Researchers planned to enroll 40 patients into the study. However, the study was halted in July after working with only 12 patients due to "safety concerns". Three of the women involved were taken to the hospital due to severe vaginal bleeding. The researchers concluded that "patients in early pregnancy who use only mifepristone," the medication included in the first pill for a medically induced abortion, "may be at high risk of significant hemorrhage."
Although the study was unable to definitively determine if progesterone reverses abortions, Daniel Grossman, an OB-GYN and a research director at the University of California at San Francisco, told Vox, "All of the evidence that we have so far indicates that this treatment is not effective."
The idea of using progesterone to reverse abortions can be traced back to Dr. George Delgado, a family medicine physician who identifies as pro-life.

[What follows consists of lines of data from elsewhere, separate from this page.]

(** X23.  One event changes the level index by nothing or by one, and by
    one only in a frame whose goal gate was open: the game goes on in the
    next level with a score of at least the coin count of the level left,
    the health kept at one or more, a timer of zero and all coins of the
    new level live. *)
Theorem level_advances_through_goal (w w' : window) (e : event) :
  reached w ->
  step w e = Some w' ->
  level_index (view w') = level_index (view w)
  \/ (level_index (view w') = (level_index (view w) + 1)%Z
      /\ exists dt g',
           e = Update dt
           /\ w' = Playing g'
           /\ (total_coins (view w) <= score g')%Z
           /\ (1 <= health g')%Z
           /\ invuln_timer g' = 0.0
           /\ Z.of_nat (List.length (Coins (scene g'))) = total_coins g').
Proof.
  intros Hr.
  pose proof (reachable_sound physics_update can_jump check_for_collision
                w Hr) as Hs.
  destruct w as [g|g v]; cbn [dispatch view];
    [|intro E; injection E as <-; left; reflexivity].
  destruct Hs as (_ & Hli & _ & _ & Hp & He). destruct e as [dt|k|k].
  - destruct (frame g dt) as [[g' o]|] eqn:Hu; [|discriminate].
    intro E.
    destruct (player g) as [p|] eqn:Ep; [|congruence].
    destruct (physics_engine g) as [en|] eqn:Ee; [|congruence].
    rewrite (on_update_frame physics_update check_for_collision g en p dt
               Ee Ep) in Hu.
    destruct (frame_counters physics_update check_for_collision g en p dt
                Ep) as (Fst & _).
    destruct (statics_fields _ _ Fst) as (_ & Fli & Ftc & _).
    remember (state en g dt) as s eqn:Hs. clear Hs.
    destruct (resolve_cases check_for_collision s g' o Hu)
      as [(_ & -> & ->)|[(_ & _ & -> & ->)
          |[(Hlose & Hgoal & Hlt & Hset & ->)|(_ & _ & _ & -> & ->)]]];
      injection E as <-; cbn [view]; try (left; exact Fli).
    right.
    destruct (advance_fields s g') as (Gsc & Ghe & Gli & Gti & _);
      [lia|exact Hset|].
    destruct (setup_coherent (set_level_index s (level_index s + 1)) g'
                (level_index s + 1))
      as ((level & _ & _ & Htc & Hco) & _); [lia|exact Hset|].
    apply check_lose_false in Hlose. apply check_goal_open in Hgoal.
    split; [lia|]. exists dt, g'.
    repeat split; try assumption; try lia.
  - intro E. injection E as <-. cbn [view]. left.
    destruct (key_press_fields can_jump g k) as (_ & -> & _). reflexivity.
  - intro E. injection E as <-. cbn [view]. left.
    destruct (key_release_fields g k) as (_ & -> & _). reflexivity.
Qed.

Lemma reachable_run (w w' : window) (events : list event) :
  reached w -> runs w events = Some w' -> reached w'.
Proof.
  revert w. induction events as [|e rest IH]; intros w Hr; cbn [run].
  - intro E. injection E as <-. exact Hr.
  - destruct (step w e) as [w1|] eqn:Ed; [|discriminate].
    apply IH. exact (reachable_step _ _ _ w e w1 Hr Ed).
Qed.

(** X24.  Play never raises: from a reachable state every sequence of
    frames and key events runs to the end, no level index ever falls
    outside the catalog. *)
Theorem session_never_raises (w : window) (events : list event) :
  reached w -> exists w', runs w events = Some w'.
Proof.
  intro Hr. revert w Hr.
  induction events as [|e rest IH]; intros w Hr; cbn [run]; [eauto|].
  assert (Hd : exists w1, step w e = Some w1).
  { pose proof (reachable_sound physics_update can_jump
                  check_for_collision w Hr) as Hs.
    destruct w as [g|g v]; cbn [dispatch]; [|eauto].
    destruct e as [dt|k|k]; [|eauto|eauto].
    destruct (on_update_total physics_update check_for_collision g dt Hs)
      as (g' & o & ->).
    destruct o; eauto. }
  destruct Hd as (w1 & Ed). rewrite Ed.
  apply IH. exact (reachable_step _ _ _ w e w1 Hr Ed).
Qed.

End Session.

Ltac fresh_session :=
  apply GameView.reachable_start with (gender := "female"%string);
  evaluate.

Ltac played_out_session :=
  apply (reachable_run Sample.at_rest Sample.airborne Sample.touching
           (GameView.Playing Sample.fresh) _
           [GameView.Update 0; GameView.Update 0; GameView.Update 0]);
  [fresh_session | evaluate].

Lemma enemies_always_on_patrol_witness :
  Forall on_patrol
    (GameView.Enemies (GameView.scene (GameView.view Sample.played_out))).
Proof.
  apply (enemies_always_on_patrol Sample.at_rest Sample.airborne
           Sample.touching Sample.played_out).
  played_out_session.
Defined.

Lemma score_within_coins_placed_witness :
  (GameView.score (GameView.view Sample.played_out) <= 20)%Z.
Proof.
  destruct (score_within_coins_placed Sample.at_rest Sample.airborne
              Sample.touching Sample.played_out) as (_ & _ & _ & H);
    [played_out_session | exact H].
Defined.

Lemma hud_shows_current_level_witness :
  (0 <= GameView.level_index (GameView.view Sample.played_out)
   < Z.of_nat (List.length LEVELS))%Z.
Proof.
  destruct (hud_shows_current_level Sample.at_rest Sample.airborne
              Sample.touching Sample.played_out) as (H & _);
    [played_out_session | exact H].
Defined.

Lemma game_over_reports_session_witness :
  GameOverView.score Sample.final_report
  = GameView.score (GameView.view Sample.played_out).
Proof.
  destruct (game_over_reports_session Sample.at_rest Sample.airborne
              Sample.touching (GameView.view Sample.played_out)
              Sample.final_report) as (H & _); [|exact H].
  replace (GameView.Over (GameView.view Sample.played_out)
             Sample.final_report)
    with Sample.played_out by evaluate.
  played_out_session.
Defined.

Lemma score_never_decreases_witness :
  (GameView.score (GameView.view (GameView.Playing Sample.fresh))
   <= GameView.score (GameView.view Sample.played_out))%Z.
Proof.
  apply (score_never_decreases Sample.at_rest Sample.airborne
           Sample.touching (GameView.Playing Sample.fresh)
           Sample.played_out
           [GameView.Update 0; GameView.Update 0; GameView.Update 0]);
    [fresh_session | evaluate].
Defined.

Lemma level_advances_through_goal_witness :
  GameView.level_index (GameView.view Sample.entered_second)
  = GameView.level_index (GameView.view (GameView.Playing Sample.fresh))
  \/ (GameView.level_index (GameView.view Sample.entered_second)
      = (GameView.level_index
           (GameView.view (GameView.Playing Sample.fresh)) + 1)%Z
      /\ exists dt g',
           GameView.Update 0 = GameView.Update dt
           /\ Sample.entered_second = GameView.Playing g'
           /\ (GameView.total_coins
                 (GameView.view (GameView.Playing Sample.fresh))
               <= GameView.score g')%Z
           /\ (1 <= GameView.health g')%Z
           /\ GameView.invuln_timer g' = 0.0
           /\ Z.of_nat
                (List.length (GameView.Coins (GameView.scene g')))
              = GameView.total_coins g').
Proof.
  apply (level_advances_through_goal Sample.at_rest Sample.airborne
           Sample.touching (GameView.Playing Sample.fresh)
           Sample.entered_second (GameView.Update 0));
    [fresh_session | evaluate].
Defined.

Lemma session_never_raises_witness :
  exists w',
    GameView.run Sample.at_rest Sample.airborne Sample.touching
      (GameView.Playing Sample.fresh)
      [GameView.KeyPress GameView.SPACE; GameView.Update 0.5] = Some w'.
Proof.
  apply (session_never_raises Sample.at_rest Sample.airborne
           Sample.touching (GameView.Playing Sample.fresh)).
  fresh_session.
Defined.

(** *** The menus *)

Section Menus.

Variable can_jump : GameView.PhysicsEnginePlatformer -> Sprite.t -> bool.

Local Abbreviation press := (Window.press can_jump).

In 2012, Delgado published a paper claiming to have reversed the abortions of six women who received a medication abortion. But in 2017, the American Congress of Obstetricians and Gynecologists released a fact sheet stating that Delgado's paper was "not scientific evidence that progesterone resulted in the continuation of those pregnancies."
"This study was not supervised by an institutional review board or an ethical review committee, required to protect human research subjects, raising serious concerns regarding the ethics and scientific validity of the results," the AGOC continued.
Despite the fact that abortion reversal pills have no real medical backing, many states continue to push them. According to Mother Jones, Arkansas, Idaho, Kentucky, North Dakota, South Dakota, Oklahoma, Nebraska, and Utah have “compelled speech” laws requiring abortion providers to inform patients that abortions can be reversed.
There is a clear alarming pattern of late of lawmakers passing legislation to restrict abortions that is not based in facts. Recently, Ohio passed a life-threatening bill requiring doctors to "reimplant ectopic pregnancy", a procedure that is impossible. In Pennsylvania, state lawmakers voted through a bill that requires cremation or burial for fetal remains, a backdoor way to possibly increase the cost of abortions or make them more difficult for medical facilities to provide.
At the end of the day, abortion is a medical procedure. Drafting bills that have no scientific basis can prove life-threatening. With the recent rise of restrictive laws, it remains to be seen whether politicians will be held accountable for their part in essentially legislating harmful and inaccurate information.